The computing power of quantum technology can revolutionise our everyday lives, create a new branch of industry in Finland and provide solutions to the challenges facing humankind, such as climate change. We do not know exactly what the consequences of quantum computers will be, but it will be something gigantic. Special expertise is springing up fast in Finland at universities, VTT and companies – now is the time to invest in development and ensure that we are among the drivers of the quantum revolution.
I was a 7-year-old little boy when I bought my first pocket calculator with pocket money from my parents. The device was magical: it computed any calculation instantly.
At that time, in 1973, only 25 years had passed since the invention of the first transistor. Today, the same technology – transistors and microcircuits – enables not only calculators, but the ubiquitous presence of electronics and digitalisation. Our everyday tools, the laptop and the smartphone, contain billions of transistors. They allow us to connect with anyone on the other side of the globe, watch thousands of films on Netflix, or order a 3D printer from China to our door. The fast, cheap and high computing power enabled by transistors has permanently revolutionised our everyday lives.
The next fundamental revolution – quantum technology – is already on its way. The “transistors” of the quantum world are being developed right now: basic technology that makes quantum computing possible. While the transistors of current computers generate digital bits, ones or zeros, a quantum computer calculates in qubits, which can be in superposition, that is, a mix of one and zero at the same time. As a result, quantum computers will be capable of massive computing power: for example, last year, Google announced that its quantum computer had calculated in 200 seconds what would have taken the best supercomputer 10,000 years to do.
Quantum computers are already being developed – also in Finland
The first quantum computers are already in development around the world. For the time being, they are the size of a room, enormously expensive, operate unreliably, and cannot do anything very useful – just like the first computers back in their day.
It is still worth it trying to catch this gigantic fish. Technology giants like IBM, Microsoft and Google, as well as the Chinese state, are taking part in the development race with stakes in the tens of billions. Quantum computers are being built here in Finland as well. A start-up company called IQM is implementing research carried out by VTT and Aalto University, i.e. developing a quantum computer that would be useful outside research institutes, too. VTT has long-standing experience in the design and manufacture of, for example, superconducting circuits, low-noise amplifiers and photonics components. All of these technologies are needed to build quantum computers.

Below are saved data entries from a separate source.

(** * BitBake parsers: stat cache, dependency recorder, handler dispatch,
      filename decomposition, variable-dependency annotations, and the S3
      fetcher's error mapping.

    A shallow embedding of [lib/bb/parse/__init__.py] and of the boto3 code
    paths of [lib/bb/fetch2/s3.py].  Python's module-level dictionaries are
    finite maps that every function receives and hands back; exceptions are
    a constructor of the result type, and a raise keeps whatever the function
    had already written to the shared state. *)

From Stdlib Require Import ZArith Ascii Lia.
From Stdlib Require String DecimalString.
From stdpp Require Import gmap strings list fin_maps.

Local Open Scope Z_scope.

(** ** Exceptions and results *)

(** The values that [e.response['Error']['Code']] and similar untyped Python
    slots can hold in this code: a [str] or an [int]. *)
Inductive pyval :=
| PStr (s : string)
| PInt (n : Z).

Inductive exn :=
| OSError (filename : string)
    (* what [os.stat] raises *)
| ParseError (msg filename : string) (lineno : Z)
| IOError (errno : Z) (strerror : string)
| FetchError (msg : string)
| OtherException (what : string).

Inductive result (A : Type) :=
| Ok (a : A)
| Raise (e : exn).
Arguments Ok {A} a.
Arguments Raise {A} e.

(** A computation over a mutable store [S]: it always hands the store back,
    also when it raises. *)
Definition Py (S A : Type) : Type := S -> result A * S.

Definition ret {S A} (a : A) : Py S A := fun s => (Ok a, s).
Definition raise {S A} (e : exn) : Py S A := fun s => (Raise e, s).
Definition bind {S A B} (c : Py S A) (k : A -> Py S B) : Py S B :=
  fun s => match c s with
           | (Ok a, s') => k a s'
           | (Raise e, s') => (Raise e, s')
           end.

Notation "'let*' x := c 'in' k" := (bind c (fun x => k))
  (at level 10, x name, c at level 100, k at level 200, only parsing).
Notation "'do*' c 'in' k" := (bind c (fun _ => k))
  (at level 10, c at level 100, k at level 200, only parsing).

(** ** The filesystem as the module sees it *)

(** The fields of an [os.stat_result] the module reads, and whether the mode
    says regular file ([os.path.isfile]). *)
Record stat_result := mkStat {
  st_mtime_ns : Z;
  st_size : Z;
  st_ino : Z;
  st_isreg : bool
}.

(** [os_stat f = None] stands for [os.stat(f)] raising [OSError].  A path
    on which [os.stat] raises something else (an embedded NUL) and a
    working directory that [os.getcwd] cannot read are outside the model. *)
Record FS := mkFS {
  os_stat : string -> option stat_result;
  os_getcwd : string
}.

Definition os_path_exists (fs : FS) (p : string) : bool :=
  match os_stat fs p with Some _ => true | None => false end.

Definition os_path_isfile (fs : FS) (p : string) : bool :=
  match os_stat fs p with Some r => st_isreg r | None => false end.

(** ** Stat cache *)

(** A fingerprint is the tuple [(st_mtime_ns, st_size, st_ino)], or the
    integer [0] standing for a file that could not be stat'd. *)
Inductive Fingerprint :=
| Absent
| Stamp (mtime_ns size ino : Z).

Global Instance Fingerprint_eq_dec : EqDecision Fingerprint.
Proof. solve_decision. Defined.

Definition fingerprint_of (res : stat_result) : Fingerprint :=
  Stamp (st_mtime_ns res) (st_size res) (st_ino res).

(** [__mtime_cache], a Python dict and so able to hold any fingerprint value,
    together with a ghost log of the paths [os.stat] was called on from this
    module. *)
Record StatCache := mkStatCache {
  __mtime_cache : gmap string Fingerprint;
  stat_calls : list string
}.

Definition empty_cache : StatCache := mkStatCache ∅ [].

(** [os.stat(f)] as a computation: logs the call. *)
Definition stat (fs : FS) (f : string) : Py StatCache stat_result :=
  fun st =>
    let st' := mkStatCache (__mtime_cache st) (stat_calls st ++ [f]) in
    match os_stat fs f with
    | Some res => (Ok res, st')
    | None => (Raise (OSError f), st')
    end.

Definition cache_store (f : string) (v : Fingerprint) : Py StatCache unit :=
  fun st => (Ok tt, mkStatCache (<[f := v]> (__mtime_cache st)) (stat_calls st)).

Definition cache_del (f : string) : Py StatCache unit :=
  fun st => (Ok tt, mkStatCache (delete f (__mtime_cache st)) (stat_calls st)).

(** [__mtime_cache[f]]; a missing key would be a [KeyError]. *)
Definition cache_get (f : string) : Py StatCache Fingerprint :=
  fun st => match __mtime_cache st !! f with
            | Some v => (Ok v, st)
            | None => (Raise (OtherException "KeyError"), st)
            end.

Definition cache_has (f : string) : Py StatCache bool :=
  fun st => (Ok (bool_decide (is_Some (__mtime_cache st !! f))), st).

(** [try: c  except OSError: h]. *)
Definition try_OSError {S A} (c : Py S A) (h : Py S A) : Py S A :=
  fun s => match c s with
           | (Raise (OSError _), s') => h s'
           | r => r
           end.

Definition cached_mtime (fs : FS) (f : string) : Py StatCache Fingerprint :=
  let* present := cache_has f in
  do* (if negb present then
         let* res := stat fs f in
         cache_store f (fingerprint_of res)
       else ret tt) in
  cache_get f.

(** The [except] branch returns from the function; [early] carries that
    return value past the statements after the [try]. *)
Definition cached_mtime_noerror (fs : FS) (f : string)
  : Py StatCache Fingerprint :=
  let* present := cache_has f in
  let* early :=
    (if negb present then
       try_OSError
         (let* res := stat fs f in
          do* cache_store f (fingerprint_of res) in
          ret None)
         (ret (Some Absent))
     else ret None) in
  match early with
  | Some v => ret v
  | None => cache_get f
  end.

Definition check_mtime (fs : FS) (f : string) (mtime : Fingerprint)
  : Py StatCache bool :=
  let* current_mtime :=
    try_OSError
      (let* res := stat fs f in
       let current_mtime := fingerprint_of res in
       do* cache_store f current_mtime in
       ret current_mtime)
      (ret Absent) in
  ret (bool_decide (current_mtime = mtime)).

Definition update_mtime (fs : FS) (f : string) : Py StatCache Fingerprint :=
  let* early :=
    try_OSError
      (let* res := stat fs f in
       do* cache_store f (fingerprint_of res) in
       ret None)
      (let* present := cache_has f in
       do* (if present then cache_del f else ret tt) in
       ret (Some Absent)) in
  match early with
  | Some v => ret v
  | None => cache_get f
  end.

Definition update_cache (fs : FS) (f : string) : Py StatCache unit :=
  let* present := cache_has f in
  if present then do* update_mtime fs f in ret tt else ret tt.

Definition clear_cache : Py StatCache unit :=
  fun st => (Ok tt, mkStatCache ∅ (stat_calls st)).

(** The operations a caller can run against the stat cache, each paired with
    the filesystem as it is when the call is made. *)
Inductive cache_op :=
| OpLookup (f : string)
| OpLookupNoerror (f : string)
| OpCheck (f : string) (expected : Fingerprint)
| OpRefresh (f : string)
| OpUpdateCache (f : string)
| OpClear.

Definition run_op (fs : FS) (op : cache_op) (st : StatCache) : StatCache :=
  match op with
  | OpLookup f => snd (cached_mtime fs f st)
  | OpLookupNoerror f => snd (cached_mtime_noerror fs f st)
  | OpCheck f expected => snd (check_mtime fs f expected st)
  | OpRefresh f => snd (update_mtime fs f st)
  | OpUpdateCache f => snd (update_cache fs f st)
  | OpClear => snd (clear_cache st)
  end.

Fixpoint run_ops (ops : list (FS * cache_op)) (st : StatCache) : StatCache :=
  match ops with
  | [] => st
  | (fs, op) :: rest => run_ops rest (run_op fs op st)
  end.

(** Whether an operation refreshes or checks the entry of [f]: [update_mtime]
    and [check_mtime] on [f], [update_cache] on [f] (which calls
    [update_mtime]), and [clear_cache], which drops every entry. *)
Definition refreshes (f : string) (op : cache_op) : bool :=
  match op with
  | OpLookup _ | OpLookupNoerror _ => false
  | OpCheck g _ | OpRefresh g | OpUpdateCache g => bool_decide (g = f)
  | OpClear => true
  end.

(** ** Python string helpers *)

Module Str.

Fixpoint drop (n : nat) (s : string) : string :=
  match n, s with
  | O, _ => s
  | S n', String _ s' => drop n' s'
  | S _, EmptyString => EmptyString
  end.

Fixpoint take (n : nat) (s : string) : string :=
  match n, s with
  | O, _ => EmptyString
  | S n', String a s' => String a (take n' s')
  | S _, EmptyString => EmptyString
  end.

(** [s.startswith(p)] *)
Definition startswith (p s : string) : bool := String.prefix p s.

(** [s.endswith(p)] *)
Definition endswith (p s : string) : bool :=
  (String.length p <=? String.length s)%nat
  && String.eqb (drop (String.length s - String.length p) s) p.

(** [s.rfind(c)] for a one-character [c]: the highest index of [c], or -1.
    [i] is the index of the head of [s]. *)
Fixpoint rfind_from (c : ascii) (s : string) (i : Z) : Z :=
  match s with
  | EmptyString => -1
  | String a s' =>
      let r := rfind_from c s' (i + 1) in
      if 0 <=? r then r else if Ascii.eqb a c then i else -1
  end.

Definition rfind (c : ascii) (s : string) : Z := rfind_from c s 0.

(** [s.split(c)] for a one-character separator: never the empty list. *)
Fixpoint split (c : ascii) (s : string) : list string :=
  match s with
  | EmptyString => [EmptyString]
  | String a s' =>
      if Ascii.eqb a c then EmptyString :: split c s'
      else match split c s' with
           | w :: ws => String a w :: ws
           | [] => [String a EmptyString]
           end
  end.

(** [s.lstrip(c)] for a one-character set. *)
Fixpoint lstrip (c : ascii) (s : string) : string :=
  match s with
  | String a s' => if Ascii.eqb a c then lstrip c s' else s
  | EmptyString => EmptyString
  end.

(** [str(n)] for an [int]. *)
Definition of_Z (n : Z) : string := DecimalString.NilZero.string_of_int (Z.to_int n).

(** [sep.join(l)] *)
Fixpoint join (sep : string) (l : list string) : string :=
  match l with
  | [] => EmptyString
  | [x] => x
  | x :: rest => x +:+ sep +:+ join sep rest
  end.

End Str.

(** ** [os.path] on POSIX *)

Module OsPath.

Definition sep : ascii := "/"%char.
Definition extsep : ascii := "."%char.

Definition isabs (p : string) : bool := Str.startswith "/" p.

(** [posixpath.basename]: [i = p.rfind('/') + 1; return p[i:]] *)
Definition basename (p : string) : string :=
  let i := Str.rfind sep p + 1 in
  Str.drop (Z.to_nat i) p.

(** The [while filenameIndex < dotIndex] loop of [genericpath._splitext],
    run for the [n = dotIndex - filenameIndex] characters of [rest] that
    lie before the last dot: [true] as soon as one is not a dot. *)
Fixpoint splitext_scan (n : nat) (rest : string) : bool :=
  match n, rest with
  | S n', String a rest' =>
      if negb (Ascii.eqb a extsep) then true else splitext_scan n' rest'
  | _, _ => false
  end.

Quantum technology is still in its infancy, and that is why now is just the right time to invest in its development in Finland. If we move fast enough, Finland can grab a slice of the growth of quantum technology, and a whole new branch of industry can emerge here. Just like how investments in the development of computers back in the day gave rise to Finland’s first computer and PC, ESKO and MikroMikko, which generated electronics industry in Finland and eventually brought forth the successful growth story of Nokia. The result was prosperity and growth for the whole of Finland.
We at VTT want to serve as playmakers to ensure the benefits of quantum computers for society and businesses – and to create sustainable growth.
Solutions to the great challenges facing humankind from quantum technology?
But what would we do with the astoundingly powerful quantum computing? Quantum computing is not yet suitable for everything, but it is already known to be superior in some tasks when compared to today’s technology.
The most interesting thing is how quantum technology could serve as a tool for solving the gigantic challenges facing humankind. Quantum computers could, for example, accelerate the development of breakthrough drugs by modelling molecules, or help find efficient and inexpensive ways to bind large amounts of carbon dioxide from the atmosphere – thus combating climate change. They could be used to support the development of emission-free energy and sustainable material production. Perhaps this new kind of super-efficient computation could help solve humankind’s toughest equation: how to accommodate the rise in people’s standard of living and economic growth within the limits of the Earth’s carrying capacity.
However, the truth is that we do not yet know what quantum technology will be used for. The inventors of transistors could not have imagined our current everyday life with smartphones in the 1940s, either. What technology is used for depends on the choices of us humans.
I hope that if I have an unprecedentedly powerful quantum computer (perhaps called a quantum phone) in my pocket instead of a calculator or a telephone in the 2050s, it will offer me something more amazing than just entertainment and consumption – a genuinely sustainable everyday life.